I’m in Burlington for my annual movie watching binge. My usual stint has been cut from four days to three (one of which is over as of a few hours ago), but I’m making up for it in volume. I saw seventeen films, though most were under fifteen minutes. I’ll do a full write-up this week but if anyone else is also at the festival, please say howdy to me. I’m in the jacket that looks like it’s made of orange muppet fur.

again with the boats


If anyone knows a way to make Vox and Blogger cross-post to each other, please let me know. I’m partial to Blogger’s “insert your posts right into your own website” feature, but I have a bunch of friends who live solidly in the Vox universe. In any case…

I’ve been having those water dreams again which are totally typical of me at times when my life is all over the place. Usually they’re about boating disasters, or unusal restrooms. In this case, I was on a big ship which was at sea and rocking back and forth. At one point, the ship rocked back and did not go forth but kept going and was clearly turning over. I walked out of the boat as it sank by doing one of those Fred Astaire walk-on-ceiling things and wound up on a desert island. The setting was like the teevee show LOST with a bunch of stranded people standing around zombielike, staring at the ocean, tending to wounds, etc. I walked around saying hello to people saying “Hi, I’m Jessamyn, I’m the self-absorbed character.” I think this may have to do with the fact that I just finished reading The Outlaw Sea: A World of Freedom, Chaos, and Crime which has a similar boat wreck in it.

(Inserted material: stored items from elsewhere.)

(** * Rice Quality Analyzer: a shallow embedding of [app.py]

    The application is a Streamlit script.  Every user interaction re-executes
    [main] from the top against the per-session store [st.session_state].
    The embedding keeps that shape: a script run is a computation in a small
    state-and-control monad over the session store, the elements written to
    the page (each with the container it went to) and a log of the calls
    that leave the script; the collaborators the script calls but does not
    implement (Pillow, the Groq client, reportlab's layout, the widget
    values of the current run, the process environment) are gathered in a
    record that every run receives.

    Python [str] values are held as [string], i.e. as their UTF-8 bytes. *)

From Stdlib Require Import ZArith List String Ascii QArith.
From Stdlib.Strings Require Import Byte.
From stdpp Require Import base option list strings gmap.

Local Open Scope string_scope.
Local Open Scope list_scope.

(** ** Python strings *)

Module PyStr.

Definition newline : ascii := "010"%char.
Definition dquote : ascii := "034"%char.

(** [s.replace(old, new)] for a one-character [old]: every occurrence of
    the character is substituted, left to right. *)
Fixpoint replace (old : ascii) (new s : string) : string :=
  match s with
  | EmptyString => EmptyString
  | String c rest =>
      if Ascii.eqb c old then new +:+ replace old new rest
      else String c (replace old new rest)
  end.

(** [s.split(sep)] for a one-character [sep]. *)
Fixpoint split (sep : ascii) (s : string) : list string :=
  match s with
  | EmptyString => [EmptyString]
  | String c rest =>
      if Ascii.eqb c sep then EmptyString :: split sep rest
      else match split sep rest with
           | [] => [String c EmptyString]
           | piece :: pieces => String c piece :: pieces
           end
  end.


(** Number of occurrences of a character. *)
Fixpoint count (c : ascii) (s : string) : nat :=
  match s with
  | EmptyString => 0
  | String d rest => (if Ascii.eqb d c then 1 else 0) + count c rest
  end.

Definition lower_char (c : ascii) : ascii :=
  let n := nat_of_ascii c in
  if (65 <=? n)%nat && (n <=? 90)%nat then ascii_of_nat (n + 32) else c.

(** [s.lower()] on the ASCII letters; other bytes are left alone. *)
Fixpoint lower (s : string) : string :=
  match s with
  | EmptyString => EmptyString
  | String c rest => String (lower_char c) (lower rest)
  end.

(** Truth value of a string: empty is false. *)
Definition nonempty (s : string) : bool :=
  match s with EmptyString => false | String _ _ => true end.

End PyStr.

(** ** Base64 (RFC 4648, the alphabet of [base64.b64encode]) *)

Module Base64.

Definition sextet : Type := bool * bool * bool * bool * bool * bool.

Definition alphabet : string :=
  "ABCDEFGHIJKLMNOPQRSTUVWXYZabcdefghijklmnopqrstuvwxyz0123456789+/".

Definition pad : ascii := "="%char.

Definition bit (b : bool) (w : nat) : nat := if b then w else 0.

(** A sextet is read most significant bit first. *)
Definition sextet_value (s : sextet) : nat :=
  let '(b5, b4, b3, b2, b1, b0) := s in
  bit b5 32 + bit b4 16 + bit b3 8 + bit b2 4 + bit b1 2 + bit b0 1.

Definition sextet_of_value (n : nat) : sextet :=
  (Nat.testbit n 5, Nat.testbit n 4, Nat.testbit n 3,
   Nat.testbit n 2, Nat.testbit n 1, Nat.testbit n 0).

Definition char_of_sextet (s : sextet) : ascii :=
  match String.get (sextet_value s) alphabet with
  | Some c => c
  | None => pad
  end.

Fixpoint position (c : ascii) (s : string) : option nat :=
  match s with
  | EmptyString => None
  | String d rest =>
      if Ascii.eqb c d then Some 0
      else match position c rest with
           | Some n => Some (S n)
           | None => None
           end
  end.

Definition sextet_of_char (c : ascii) : option sextet :=
  match position c alphabet with
  | Some n => Some (sextet_of_value n)
  | None => None
  end.

(** The eight bits of a byte, most significant first. *)
Definition bits (x : byte) :
  bool * bool * bool * bool * bool * bool * bool * bool :=
  let '(b0, (b1, (b2, (b3, (b4, (b5, (b6, b7))))))) := Byte.to_bits x in
  (b7, b6, b5, b4, b3, b2, b1, b0).

Definition byte_of_bits (b7 b6 b5 b4 b3 b2 b1 b0 : bool) : byte :=
  Byte.of_bits (b0, (b1, (b2, (b3, (b4, (b5, (b6, b7))))))).

(** Three bytes make four characters; one or two trailing bytes are
    zero-extended and the group is completed with [=]. *)
Fixpoint b64encode (data : list byte) : string :=
  match data with
  | [] => EmptyString
  | [x] =>
      let '(x7, x6, x5, x4, x3, x2, x1, x0) := bits x in
      String (char_of_sextet (x7, x6, x5, x4, x3, x2))
        (String (char_of_sextet (x1, x0, false, false, false, false))
           (String pad (String pad EmptyString)))
  | [x; y] =>
      let '(x7, x6, x5, x4, x3, x2, x1, x0) := bits x in
      let '(y7, y6, y5, y4, y3, y2, y1, y0) := bits y in
      String (char_of_sextet (x7, x6, x5, x4, x3, x2))
        (String (char_of_sextet (x1, x0, y7, y6, y5, y4))
           (String (char_of_sextet (y3, y2, y1, y0, false, false))
              (String pad EmptyString)))
  | x :: y :: z :: rest =>
      let '(x7, x6, x5, x4, x3, x2, x1, x0) := bits x in
      let '(y7, y6, y5, y4, y3, y2, y1, y0) := bits y in
      let '(z7, z6, z5, z4, z3, z2, z1, z0) := bits z in
      String (char_of_sextet (x7, x6, x5, x4, x3, x2))
        (String (char_of_sextet (x1, x0, y7, y6, y5, y4))
           (String (char_of_sextet (y3, y2, y1, y0, z7, z6))
              (String (char_of_sextet (z5, z4, z3, z2, z1, z0))
                 (b64encode rest))))
  end.

(** Strict decoding: groups of four characters, padding only in the last
    group, anything else is rejected. *)
Fixpoint b64decode (s : string) : option (list byte) :=
  match s with
  | EmptyString => Some []
  | String c1 (String c2 (String c3 (String c4 rest))) =>
      match sextet_of_char c1, sextet_of_char c2 with
      | Some (p5, p4, p3, p2, p1, p0), Some (q5, q4, q3, q2, q1, q0) =>
          let x := byte_of_bits p5 p4 p3 p2 p1 p0 q5 q4 in
          if Ascii.eqb c3 pad then
            if Ascii.eqb c4 pad && negb (PyStr.nonempty rest)
            then Some [x] else None
          else
            match sextet_of_char c3 with
            | Some (r5, r4, r3, r2, r1, r0) =>
                let y := byte_of_bits q3 q2 q1 q0 r5 r4 r3 r2 in
                if Ascii.eqb c4 pad then
                  if negb (PyStr.nonempty rest) then Some [x; y] else None
                else
                  match sextet_of_char c4 with
                  | Some (t5, t4, t3, t2, t1, t0) =>
                      let z := byte_of_bits r1 r0 t5 t4 t3 t2 t1 t0 in
                      match b64decode rest with
                      | Some more => Some (x :: y :: z :: more)
                      | None => None
                      end
                  | None => None
                  end
            | None => None
            end
      | _, _ => None
      end
  | _ => None
  end.

End Base64.

(** ** Values, collaborators and the page *)

(** The values that reach [st.session_state['analysis_result']]: [None] or a
    [str]. *)
Inductive pyval : Type :=
| PNone
| PStr (s : string).

(** Python truth value, as tested by [if x:] and [if not x:]. *)
Definition truthy (v : pyval) : bool :=
  match v with
  | PNone => false
  | PStr s => PyStr.nonempty s
  end.

(** [f"{v}"]. *)
Definition py_format (v : pyval) : string :=
  match v with
  | PNone => "None"
  | PStr s => s
  end.

(** Result of a library call that the script guards with [try]: a value or
    an exception, kept as its [str(e)]. *)
Inductive result (A : Type) : Type :=
| Ok (a : A)
| Raise (msg : string).
Arguments Ok {A} a.
Arguments Raise {A} msg.

Record uploaded_file : Type := {
  file_name : string;
  file_bytes : list byte
}.

(** A decoded [PIL.Image]: its [format] attribute ([None] for an image that
    was not read from a file) and its raster. *)
Record image : Type := {
  format : option string;
  raster : list byte
}.

(** The keyword arguments of [client.chat.completions.create]. *)
Record request : Type := {
  model : string;
  prompt_text : string;
  image_url : string;
  temperature : Q;
  max_tokens : Z;
  top_p : Q
}.

Record message : Type := { content : pyval }.
Record response : Type := { choices : list message }.

Definition client : Type := request -> result response.

(** reportlab flowables, as the script builds them. *)
Inductive style : Type := StyleTitle | StyleBodyText.

Inductive flowable : Type :=
| Paragraph (markup : string) (sty : style)
| Spacer (width height : Z).

(** [reportlab.lib.pagesizes.letter], in points. *)
Definition letter : Z * Z := (612, 792)%Z.

(** An [io.BytesIO]: contents and stream position. *)
Record bytes_io : Type := {
  getvalue : list byte;
  tell : nat
}.

(** What one script run receives from outside the script: the environment,
    the libraries it calls, the clock, and the widget values of this run.

    - [st_image] is [st.image] loading the raster of an opened image: it
      can raise after [Image.open] succeeded (a truncated file).
    - [paragraph_error] is the markup parser behind [Paragraph(...)]: the
      message of the [ValueError] it raises for markup it rejects, if any.
    - [doc_build] is [doc.build]: the bytes it writes depend on the page
      size, the story and the time of the build, which reportlab stamps
      into the document; [now] is the clock reading of this run. *)
Record platform : Type := {
  os_environ : gmap string string;
  dotenv_file : gmap string string;
  Image_open : uploaded_file -> result image;
  Image_save : image -> option string -> result (list byte);
  st_image : image -> result unit;
  Groq : string -> client;
  paragraph_error : string -> option string;
  doc_build : Z * Z -> list flowable -> Z -> list byte;
  now : Z;
  file_uploader : option uploaded_file;
  clear_clicked : bool;
  analyze_clicked : bool
}.

Inductive container : Type := MainArea | Sidebar.

Inductive element : Type :=
| PageConfig (page_title page_icon layout initial_sidebar_state : string)
| Markdown (body : string) (unsafe_allow_html : bool)
| Title (text : string)
| Subheader (text : string)
| Error (text : string)
| Button (label : string)
| FileUploader (label : string) (types : list string)
| Picture (img : image) (caption : string) (use_column_width : bool)
| Spinner (text : string)
| DownloadButton (label : string) (data : bytes_io) (name mime : string).

(** Calls that leave the script: to the hosted model and to the layout
    engine.  The log only records that a call was made. *)
Inductive call : Type :=
| ChatCompletion (req : request)
| DocBuild (story : list flowable).

(** The state of a run: the session store, the elements written so far
    with the container each went to, the log of calls, and the container
    that [st.*] calls currently write to ([with st.sidebar:] redirects
    them, also inside the functions called from the block). *)
Record world : Type := {
  session_state : gmap string pyval;
  page : list (container * element);
  calls : list call;
  target : container
}.

(** ** The script monad *)

(** How a piece of script ends: it returns, [st.stop()] or [st.rerun()]
    unwinds the run, or an exception nobody catches does. *)
Inductive outcome (A : Type) : Type :=
| Ret (a : A)
| Stopped
| Rerun
| Uncaught (msg : string).
Arguments Ret {A} a.
Arguments Stopped {A}.
Arguments Rerun {A}.
Arguments Uncaught {A} msg.

Definition script (A : Type) : Type := world -> outcome A * world.

Definition ret {A : Type} (a : A) : script A := fun w => (Ret a, w).

Definition bind {A B : Type} (m : script A) (k : A -> script B) : script B :=
  fun w =>
    match m w with
    | (Ret a, w') => k a w'
    | (Stopped, w') => (Stopped, w')
    | (Rerun, w') => (Rerun, w')
    | (Uncaught e, w') => (Uncaught e, w')
    end.

Declare Scope script_scope.
Delimit Scope script_scope with script.
Notation "x <- m ;; k" := (bind m (fun x => k))
  (at level 100, m at next level, right associativity) : script_scope.
Notation "m ;; k" := (bind m (fun _ => k))
  (at level 100, right associativity) : script_scope.
Local Open Scope script_scope.

Definition emit (e : element) : script unit :=
  fun w => (Ret tt, {| session_state := session_state w;
                       page := page w ++ [(target w, e)];
                       calls := calls w;
                       target := target w |}).

Definition retarget (c : container) (w : world) : world :=
  {| session_state := session_state w;
     page := page w;
     calls := calls w;
     target := c |}.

In any case, things are looking a little more even keel around here. My Mom went to the oncologist who said “there was no follow-up needed for the lung cancer… [a]lthough it could recur, or another type might form, for now, I’m done with that as far as she’s concerned.” This is a huge relief and a really big deal. I’d like to say I’m now going to sleep for a week, but some victories still evade me.